There is material below. Print exactly the lines starting at the line with "if max_extent_allocation_blocks self" and ending at the line with "Definition min_extents_allocation_blocks self", ends included, and no others.

Material supplied START

(* ===== verification/ExtentsLayout.v ===== *)
(** * Layout of groups of extents (storage/src/fs/cocoonfs/extents_layout.rs)

    Converts between the number of allocation blocks of an extent and the number
    of payload bytes it can store, given the lengths of its headers and the
    alignment of its payload. *)

From S2P Require Import Prelude BitManip Errors Layout ImageLayout.
Import BitManip Errors Layout.

Module ExtentsLayout.

Record ExtentsLayout := mk_layout {
  max_extent_allocation_blocks : Z;
  extent_alignment_allocation_blocks_log2 : Z;
  extents_hdr_len : Z;
  extent_hdr_len : Z;
  extent_payload_hdr_len : Z;
  extent_payload_len_alignment : Z;
  allocation_block_size_128b_log2 : Z;
}.

Section Ops.
Context {B : Build} {E : Type}.
Abbreviation res := (outcome E).
Implicit Types self : ExtentsLayout.

(** [%] on unsigned integers. *)
Definition urem (a b : Z) : res Z := if b =? 0 then Panic else Ok (a mod b).

(** [self.allocation_block_size_128b_log2 + 7], a sum of [u8] values. *)
Definition block_size_log2 self : res Z := uadd 8 (allocation_block_size_128b_log2 self) 7.

(** The length of the common header, for the extent that stores it. *)
Definition stored_extents_hdr_len self (extent_stores_extents_hdr : bool) : Z :=
  if extent_stores_extents_hdr then extents_hdr_len self else 0.

Definition extent_effective_payload_len self (extent_allocation_blocks : Z) (extent_stores_extents_hdr : bool) : res Z :=
  let! _ := debug_assert (extent_allocation_blocks <=? max_extent_allocation_blocks self) in
  let! _ := debug_assert (negb (extent_allocation_blocks =? 0)) in
  let! n := block_size_log2 self in
  let! total_extent_len := ushl 64 extent_allocation_blocks n in
  let! t := usub 64 total_extent_len (stored_extents_hdr_len self extent_stores_extents_hdr) in
  let! total_payload_len := usub 64 t (extent_hdr_len self) in
  let! payload_padding_len :=
    if is_pow2_u 8 (extent_payload_len_alignment self) then
      let! m := usub 64 (extent_payload_len_alignment self) 1 in
      Ok (Z.land total_payload_len m)
    else urem total_payload_len (extent_payload_len_alignment self) in
  let! t := usub 64 total_payload_len payload_padding_len in
  usub 64 t (extent_payload_hdr_len self).

(** The bytes to add to [payload_len] for a multiple of the payload alignment. *)
Definition payload_len_padding self (payload_len : Z) : res Z :=
  if is_pow2_u 8 (extent_payload_len_alignment self) then
    let! m := usub 64 (extent_payload_len_alignment self) 1 in
    Ok (Z.land (wrapping_neg 64 payload_len) m)
  else
    let! r := urem payload_len (extent_payload_len_alignment self) in
    if r =? 0 then Ok 0 else usub 64 (extent_payload_len_alignment self) r.

Definition extent_payload_len_to_allocation_blocks self (effective_payload_len : Z) (extent_stores_extents_hdr : bool)
    : res (Z * bool) :=
  if negb extent_stores_extents_hdr && (effective_payload_len =? 0) then Ok (0, true)
  else
    let '(payload_len, saturated) :=
      match checked_add 64 effective_payload_len (extent_payload_hdr_len self) with
      | Some payload_len => (payload_len, false)
      | None => (2 ^ 64 - 1, true)
      end in
    let! payload_len_padding := payload_len_padding self payload_len in
    let! n := block_size_log2 self in
    let! extent_allocation_blocks := ushr 64 payload_len n in
    let! t := ushl 64 extent_allocation_blocks n in
    let! payload_len := usub 64 payload_len t in
    let! t := uadd 64 (stored_extents_hdr_len self extent_stores_extents_hdr) (extent_hdr_len self) in
    let! headers_len := uadd 64 t payload_len_padding in
    let! headers_allocation_blocks := ushr 64 headers_len n in
    let! t := ushl 64 headers_allocation_blocks n in
    let! headers_len := usub 64 headers_len t in
    let! extent_allocation_blocks := uadd 64 extent_allocation_blocks headers_allocation_blocks in
    let! remaining_len := uadd 64 headers_len payload_len in
    let! t := ushr 64 remaining_len n in
    let! extent_allocation_blocks := uadd 64 extent_allocation_blocks t in
    let! one := ushl 64 1 n in
    let! mask := usub 64 one 1 in
    let! extent_allocation_blocks :=
      if negb (Z.land remaining_len mask =? 0) then uadd 64 extent_allocation_blocks 1
      else Ok extent_allocation_blocks in
    let '(extent_allocation_blocks, saturated) :=
      if max_extent_allocation_blocks self <? extent_allocation_blocks
      then (max_extent_allocation_blocks self, true) else (extent_allocation_blocks, saturated) in
    let! extent_allocation_blocks :=
      round_up_pow2_unchecked 64 extent_allocation_blocks (extent_alignment_allocation_blocks_log2 self) in
    Ok (extent_allocation_blocks, negb saturated).

Definition min_extents_allocation_blocks self : res (Z * Z) :=
  let! '(tail_extent_min_allocation_blocks, fits) := extent_payload_len_to_allocation_blocks self 1 false in
  let! _ := debug_assert fits in
  let! head_extent_min_allocation_blocks :=
    if negb (extents_hdr_len self =? 0) then
      let! '(head_extent_min_allocation_blocks, fits) := extent_payload_len_to_allocation_blocks self 0 true in
      let! _ := debug_assert fits in
      Ok head_extent_min_allocation_blocks
    else Ok tail_extent_min_allocation_blocks in
  Ok (head_extent_min_allocation_blocks, tail_extent_min_allocation_blocks).

Definition extents_hdr_placement_cost_is_invariant self : res bool :=
  if extents_hdr_len self =? 0 then Ok true
  else if is_pow2_u 8 (extent_payload_len_alignment self) then
    let! _ := debug_check (let! t := uadd 8 (extent_alignment_allocation_blocks_log2 self)
                                      (allocation_block_size_128b_log2 self) in
                           let! n := uadd 8 t 7 in
                           let! unit := ushl 64 1 n in
                           Ok (extent_payload_len_alignment self <=? unit)) in
    Ok true
  else
    let! r := urem (extents_hdr_len self) (extent_payload_len_alignment self) in
    Ok (r =? 0).

Definition extents_hdr_placement_cost self (extent_allocation_blocks : Z) : res Z :=
  let! _ := debug_assert (extent_allocation_blocks <=? max_extent_allocation_blocks self) in
  let! _ := debug_assert (negb (extent_allocation_blocks =? 0)) in
  if extents_hdr_len self =? 0 then Ok 0
  else if is_pow2_u 8 (extent_payload_len_alignment self) then
    let! _ := debug_check (extents_hdr_placement_cost_is_invariant self) in
    let! m := usub 64 (extent_payload_len_alignment self) 1 in
    let payload_padding_wo_extents_hdr_len := Z.land (wrapping_neg 64 (extent_hdr_len self)) m in
    let! t := uadd 64 (extents_hdr_len self) (extent_hdr_len self) in
    let payload_padding_w_extents_hdr_len := Z.land (wrapping_neg 64 t) m in
    let! t := uadd 64 (extents_hdr_len self) payload_padding_w_extents_hdr_len in
    usub 64 t payload_padding_wo_extents_hdr_len
  else
    let! n := block_size_log2 self in
    let! total_extent_len := ushl 64 extent_allocation_blocks n in
    let! total_payload_len_wo_extents_hdr := usub 64 total_extent_len (extent_hdr_len self) in
    let! payload_padding_wo_extents_hdr_len :=
      urem total_payload_len_wo_extents_hdr (extent_payload_len_alignment self) in
    let! total_payload_len_w_extents_hdr := usub 64 total_payload_len_wo_extents_hdr (extents_hdr_len self) in
    let! payload_padding_w_extents_hdr_len :=
      urem total_payload_len_w_extents_hdr (extent_payload_len_alignment self) in
    let! t := uadd 64 (extents_hdr_len self) payload_padding_w_extents_hdr_len in
    usub 64 t payload_padding_wo_extents_hdr_len.
End Ops.

Section New.
Context {B : Build} {P : ImageLayout.Platform}.
Abbreviation nvres := (outcome NvFsError).

(** The check of a minimum extent against the bound on an extent's length. *)
Definition check_min_extent (min_allocation_blocks : Z * bool) (upper_bound : Z) : nvres unit :=
  if negb min_allocation_blocks.2 then Err (from_format InvalidImageLayoutConfig)
  else if upper_bound <? min_allocation_blocks.1 then Err (from_format UnsupportedImageLayoutConfig)
  else Ok tt.

Definition new (max_extent_allocation_blocks : option Z)
    (extent_alignment_allocation_blocks_log2 extents_hdr_len extent_hdr_len extent_payload_hdr_len
     extent_payload_len_alignment allocation_block_size_128b_log2 : Z) : nvres ExtentsLayout :=
  if 64 <=? extent_alignment_allocation_blocks_log2 + allocation_block_size_128b_log2 + 7 then err_internal
  else if extent_payload_len_alignment =? 0 then err_internal
  else
    let! t := ushr 64 extent_payload_len_alignment
                (extent_alignment_allocation_blocks_log2 + allocation_block_size_128b_log2 + 7) in
    if 1 <? t then err_internal
    else if ImageLayout.BITMAP_WORD_BITS <=? extent_alignment_allocation_blocks_log2 then err_internal
    else
      let! n := uadd 8 allocation_block_size_128b_log2 7 in
      let! upper_bound := ushr 64 (2 ^ 64 - 1) n in
      let max :=
        match max_extent_allocation_blocks with Some max => Z.min max upper_bound | None => upper_bound end in
      let! max := round_down_pow2 64 max extent_alignment_allocation_blocks_log2 in
      if max =? 0 then err_internal
      else
        let extents_layout :=
          mk_layout max extent_alignment_allocation_blocks_log2 extents_hdr_len extent_hdr_len extent_payload_hdr_len
            extent_payload_len_alignment allocation_block_size_128b_log2 in
        let! n := uadd 8 allocation_block_size_128b_log2 7 in
        let! upper_bound := ushr 64 (Z.min (2 ^ ImageLayout.usize_bits - 1) (2 ^ 64 - 1)) n in
        let! _ :=
          if negb (extents_hdr_len =? 0) then
            let! head_extent_min_allocation_blocks := extent_payload_len_to_allocation_blocks extents_layout 0 true in
            check_min_extent head_extent_min_allocation_blocks upper_bound
          else Ok tt in
        let! _ :=
          if extents_hdr_len <? extent_payload_len_alignment then
            let! tail_extent_min_allocation_blocks := extent_payload_len_to_allocation_blocks extents_layout 1 false in
            check_min_extent tail_extent_min_allocation_blocks upper_bound
          else Ok tt in
        Ok (mk_layout (Z.min max upper_bound) extent_alignment_allocation_blocks_log2 extents_hdr_len extent_hdr_len
          extent_payload_hdr_len extent_payload_len_alignment allocation_block_size_128b_log2).
End New.
Lemma apply_writes_roundtrip_witness :
  ∃ src', apply_writes_decode (B:=debug_build) (Alloc:=every_alloc) (buffers_new [[1; 6]; []; [1; 0; 122; 2; 0; 0; 0; 7]]) 2 0 =
      Ok (sample_script, src') ∧ buffers_valid src' ∧ buffers_content src' = [7].
Proof.
  destruct (apply_writes_roundtrip (B:=debug_build) (Alloc:=every_alloc) (HL:=buffers_laws) 2 0 sample_script (replicate 12 0))
    as (n & Hn & Henc); [done|done|done|apply sample_script_ok|done|].
  vm_compute in Hn. injection Hn as <-. destruct Henc as (bs & Hbs & _ & Hdec); [cbn; lia|]. vm_compute in Hbs. injection Hbs as <-.
  apply (Hdec (buffers_new [[1; 6]; []; [1; 0; 122; 2; 0; 0; 0; 7]]) [7]); [done|vm_compute; reflexivity|by repeat constructor].
Defined.

Lemma apply_writes_decode_correct_witness :
  apply_writes_decode (B:=debug_build) (Alloc:=every_alloc) (singleton_new [1; 6; 0; 0]) 2 0 =
    Err (from_format InvalidJournalApplyWritesScriptEntry) ∧
  (from_format InvalidJournalApplyWritesScriptEntry = from_format InvalidJournalApplyWritesScriptFormat ∨
   from_format InvalidJournalApplyWritesScriptEntry = from_format InvalidJournalApplyWritesScriptEntry ∨
   from_format InvalidJournalApplyWritesScriptEntry = MemoryAllocationFailure).
Proof.
  split; [done|].
  exact (apply_writes_decode_correct (B:=debug_build) (Alloc:=every_alloc) (HL:=singleton_laws) 2 0 (singleton_new [1; 6; 0; 0])
    ltac:(done) ltac:(done) I ltac:(by repeat constructor)).
Defined.

Lemma lookup_correct_witness : lookup sample_script 9 = inl 1%nat ∧ ∃ e, sample_script !! 1%nat = Some e ∧ 9 ∈ target_range e.
Proof. split; [done|]. exact (lookup_correct 2 0 sample_script 9 sample_script_ok). Defined.

Lemma pair_scripts_roundtrip_witness :
  ∃ src', trims_decode (B:=debug_build) (Alloc:=every_alloc) (buffers_new [[1; 1]; []; [0; 2; 0]; [0; 7]]) 2 0 =
      Ok ([mk_range 4 8; mk_range 8 16], src') ∧ buffers_valid src' ∧ buffers_content src' = [7].
Proof.
  destruct (pair_scripts_roundtrip (B:=debug_build) (Alloc:=every_alloc) (HL:=buffers_laws) 2 0
    [mk_range 4 8; mk_range 8 16] (replicate 12 0)) as (n & Hn & _ & Henc); [done|done|done|apply sample_ranges_ok|done|].
  vm_compute in Hn. injection Hn as <-. destruct Henc as (bs & Hbs & _ & _ & Hdec); [cbn; lia|]. vm_compute in Hbs. injection Hbs as <-.
  apply (Hdec (buffers_new [[1; 1]; []; [0; 2; 0]; [0; 7]]) [7]); [done|vm_compute; reflexivity|by repeat constructor].
Defined.

Lemma pair_scripts_decode_correct_witness :
  ∃ e, trims_decode (B:=debug_build) (Alloc:=every_alloc) (singleton_new [1; 1; 1]) 2 0 = Err e ∧
    (e = from_format InvalidJournalTrimsScriptFormat ∨ e = from_format InvalidJournalTrimsScriptEntry ∨
     e = MemoryAllocationFailure).
Proof.
  eexists. split; [vm_compute; reflexivity|].
  exact (proj2 (pair_scripts_decode_correct (B:=debug_build) (Alloc:=every_alloc) (HL:=singleton_laws) 2 0 (singleton_new [1; 1; 1])
    ltac:(done) ltac:(done) I ltac:(by repeat constructor))).
Defined.

End ApplyScript.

Material supplied END

**Task solution:**
      if max_extent_allocation_blocks self <? extent_allocation_blocks
      then (max_extent_allocation_blocks self, true) else (extent_allocation_blocks, saturated) in
    let! extent_allocation_blocks :=
      round_up_pow2_unchecked 64 extent_allocation_blocks (extent_alignment_allocation_blocks_log2 self) in
    Ok (extent_allocation_blocks, negb saturated).

Definition min_extents_allocation_blocks self : res (Z * Z) :=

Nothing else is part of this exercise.